Jean-Pierre Claris de Florian, né le 6 mars 1755 à Sauve (Gard), décédé le 13 septembre 1794 à Sceaux (Hauts-
de-Seine) est en effet l’auteur des paroles de cette célèbre chanson qui sera interprétée par les plus grands
chanteurs : Yvonne Printemps en 1931, Tino Rossi en 1955 et même Joan Baez en 1968. Il avait en effet
rencontré Voltaire dans sa maison de Ferney, alors qu’il était âgé d’une dizaine d’années. C’est son oncle, qui
avait épousé la nièce du philosophe, qui le lui présenta. Quelques temps plus tard il rentra au service du duc de
Penthièvre qu’il ne quittera plus jusqu'à son décès, arrivé en 1792. Lui-même s’éteindra deux ans plus tard à
l’âge de 39 ans. En 1788, l’Académie française lui ouvrit ses portes. Encouragé par Voltaire, qui lui avait fait
découvrir les Fables de la Fontaine, Florian se consacra tout entier aux lettres. Auteur de nouvelles, pièces de
théâtre et de fables, son œuvre, où fleurissent le bon goût et la sensibilité, ont fait dire à La Harpe que " la
délicatesse et la finesse, qui n’excluent pas le naturel, distinguent et feront toujours aimer les petites comédies de
Florian, et que tout l’esprit qu’on y remarque n’est qu’un composé fort heureux de bon cœur, de bon sens et de
bonne humeur. " Les amoureux de littérature connaissent encore de nos jours ses Comédies (1784), son roman
pastoral Estelle et Némorin (1788) et ses Fables (1792). Au sein de son œuvre ressortent également ses
Nouvelles écrites au début des années 1780 à l’imitation de Cervantes, qui seront suivies un peu plus tard de
Nouvelles nouvelles. Au nombre de six : Bathmendi, nouvelle persane, Célestine, nouvelle espagnole, Sélico,
nouvelle africaine, Pierre, nouvelle allemande, Bliombéris, nouvelle française et Rosalba, nouvelle espagnole,
elles s’apparentent un peu aux Contes moraux de Marmontel qui en fit d’ailleurs l’éloge.

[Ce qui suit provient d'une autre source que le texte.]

(* ===== verification/StreamBus.v ===== *)
(** * The stream bus ([StreamBus] of [crates/rekuiper-core/src/runtime.rs])

    Publishing records to the subscribers of a topic: one record with or without waiting
    for capacity, and a batch that is reserved and committed in chunks.  A subscriber's
    queue is what it has received, how its channel answers reservations (it may never
    answer), and what other publishers put into it between the records of this one: a
    publisher that tested [batch_active] before a batch started sends without the admission
    gate.  The gate keeps every other publication out, so an operation is a function of the
    topic. *)

From S2P Require Import Prelude Rust Json Ast Engine Counters Bus.

Set Default Goal Selector "!".

(** ** Subscribers *)

(** What a channel answers to a reservation that its capacity allows: there is room; it is
    full, and after a wait there is room, or it has closed meanwhile; it is full, and its
    receiver never takes a record; or it is closed. *)
Inductive Reserve := Room | FullThen (granted : bool) | FullForever | Gone.

Record Subscriber := mkSubscriber {
  capacity : nat;
  predicate : option BusPredicate;
  counters : RuleCounters;
  closed : bool;
  reserve : nat -> Reserve;
  between : nat -> list StreamRecord;
  received : list StreamRecord;
}.

Definition set_counters (c : RuleCounters) (s : Subscriber) : Subscriber :=
  mkSubscriber (capacity s) (predicate s) c (closed s) (reserve s) (between s) (received s).
(** One reservation has been answered; a refused one shows that the channel is closed. *)
Definition answered (granted : bool) (s : Subscriber) : Subscriber :=
  mkSubscriber (capacity s) (predicate s) (counters s) (negb granted) (fun i => reserve s (S i)) (between s) (received s).

(** Records in a queue, each behind what others have put there before it. *)
Fixpoint weave (others : nat -> list StreamRecord) (rs : list StreamRecord) : list StreamRecord :=
  match rs with
  | [] => []
  | r :: rs => others 0%nat ++ r :: weave (fun i => others (S i)) rs
  end.

Definition deliver (rs : list StreamRecord) (s : Subscriber) : Subscriber :=
  mkSubscriber (capacity s) (predicate s) (counters s) (closed s) (reserve s) (fun i => between s (length rs + i)%nat)
    (received s ++ weave (between s) rs).

(** The filter of a subscriber on one record; on the records of a chunk, those it keeps. *)
Definition check (r : StreamRecord) (s : Subscriber) : bool * Subscriber :=
  match predicate s with
  | Some p => let '(pass, c) := check_and_account p (data r) (counters s) in (pass, set_counters c s)
  | None => (true, s)
  end.

Fixpoint keep (rs : list StreamRecord) (s : Subscriber) : list StreamRecord * Subscriber :=
  match rs with
  | [] => ([], s)
  | r :: rs =>
      let '(pass, s) := check r s in
      let '(kept, s) := keep rs s in
      (if pass then r :: kept else kept, s)
  end.

(** [try_reserve], without waiting. *)
Inductive TryReserve := Granted | IsFull | IsClosed.
Definition try_reserve (s : Subscriber) : TryReserve * Subscriber :=
  if closed s then (IsClosed, s)
  else
    match reserve s 0 with
    | Room => (Granted, answered true s)
    | FullThen _ | FullForever => (IsFull, answered true s)
    | Gone => (IsClosed, answered false s)
    end.

(** [try_reserve_many], then [reserve_many] when it is full, which waits without a bound
    ([None]: for ever); more slots than the channel has are refused at once. *)
Definition reserve_many (n : nat) (s : Subscriber) : option bool * Subscriber :=
  if closed s then (Some false, s)
  else if (capacity s <? n)%nat then (Some false, s)
  else
    match reserve s 0 with
    | Room | FullThen true => (Some true, answered true s)
    | FullThen false | Gone => (Some false, answered false s)
    | FullForever => (None, s)
    end.

(** ** Topics *)

Abbreviation Topic := (list Subscriber).

Inductive PublishError := NoSubscribers | Full | Closed.
Abbreviation published := (nat + PublishError)%type.

Definition purge_closed (t : Topic) : Topic := List.filter (fun s => negb (closed s)) t.

(** To the only subscriber of a topic; [None]: the publication waits for ever. *)
Definition publish_single (r : StreamRecord) (s : Subscriber) : option published * Topic :=
  let '(pass, s) := check r s in
  if pass then
    let '(granted, s) := reserve_many 1 s in
    match granted with
    | Some true => (Some (inl 1%nat), [deliver [r] s])
    | Some false => (Some (inr Closed), purge_closed [s])
    | None => (None, [s])
    end
  else (Some (inl 0%nat), [s]).

(** What a record meets at a subscriber: it is filtered out, admitted, or refused, or waits. *)
Inductive Admission := Filtered | Accepted | Refused | Waiting.
#[export] Instance Admission_eq_dec : EqDecision Admission.
Proof. solve_decision. Defined.

Definition admission (granted : option bool) : Admission :=
  match granted with Some true => Accepted | Some false => Refused | None => Waiting end.

Definition ask (r : StreamRecord) (s : Subscriber) : Admission * Subscriber :=
  let '(pass, s) := check r s in
  if pass then let '(granted, s) := reserve_many 1 s in (admission granted, s)
  else (Filtered, s).

Definition send_admitted (rs : list StreamRecord) (x : Admission * Subscriber) : Subscriber :=
  match x.1 with Accepted => deliver rs x.2 | _ => x.2 end.

Definition count (a : Admission) (l : list (Admission * Subscriber)) : nat :=
  length (List.filter (fun x => bool_decide (x.1 = a)) l).

(** To several: a slot is reserved at each, one after the other, before the record is sent to
    any; the subscribers behind one that never answers are not asked. *)
Fixpoint ask_all (r : StreamRecord) (t : Topic) : list (Admission * Subscriber) :=
  match t with
  | [] => []
  | s :: t => match ask r s with (Waiting, s) => [(Waiting, s)] ++ map (pair Filtered) t | x => x :: ask_all r t end
  end.

Definition publish_many (r : StreamRecord) (t : Topic) : option published * Topic :=
  let selected := purge_closed t in
  match selected with
  | [] => (Some (inr Closed), [])
  | _ =>
      let asked := ask_all r selected in
      if (count Waiting asked =? 0)%nat then
        let t := purge_closed (map (send_admitted [r]) asked) in
        match count Accepted asked with
        | O => (Some (if (count Refused asked =? 0)%nat then inl 0%nat else inr Closed), t)
        | n => (Some (inl n), t)
        end
      else (None, map snd asked)
  end.

Definition publish_async_topic (r : StreamRecord) (t : Topic) : option published * Topic :=
  match t with
  | [] => (Some (inl 0%nat), [])
  | [s] => publish_single r s
  | _ => publish_many r t
  end.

C’est dans Célestine que figure la romance Plaisir d’amour ne dure qu’un moment..., ainsi déclamée: " Elle
entendit au bas de la grotte le son d’une flûte champêtre, elle écoute ; et bientôt une voix douce, mais sans
culture, chante sur un air ces paroles. " Charmé par ce poème, qui correspondait en tous points à la remarque de
Jean-Jacques Rousseau à propos des romances : " ...quelquefois on se trouve attendri jusqu’aux larmes, sans
pouvoir dire où est le charme qui a produit cet effet. ", le compositeur Martini la mit en musique.
Jean Baudrais, auteur notamment de la Petite bibliothèque des théâtres, contenant un recueil des meilleures
pièces du théâtre françois, tragique, comique, lyrique et bouffon, depuis l’origine des spectacles en France
jusqu'à nos jours (Paris, 1783-1788, 264 parties en 75 vol. in-18) et d’une pièce intitulée Le Dieu mars désarmé,
allégorie en 1 acte, en vers libres, mêlée de chants et de danses, à l’occasion de la paix de 1783 (Paris, 1783, in-
18), publia pour la première fois en 1785 cette romance dans ses Etrennes de polymnie, recueil de chansons,
romances, vaudevilles..., gravés avec de la musique nouvelle1. Elle figure sous le seul titre de " Romance " à la
page 211 du premier volume.
Connue alors sous le nom de " Romance du chevrier ", c’est plus tard, au cours de la première moitié du dix-
neuvième siècle qu’elle prit le nom de son incipit Plaisir d’amour. Son succès fut tel que Berlioz lui-même
l’instrumenta pour petit orchestre en 1859. Devenue très populaire au fil des décennies, elle rentrait dans les
cafés-concerts à la fin du dix-neuvième siècle, puis, avec l’apparition du disque était enregistrée par les plus
grands interprètes du genre. De nos jours cette romance Plaisr d’amour est devenue une ambassadrice de la
chanson française, fredonnée dans le monde entier aussi bien dans les salons que dans les cafés.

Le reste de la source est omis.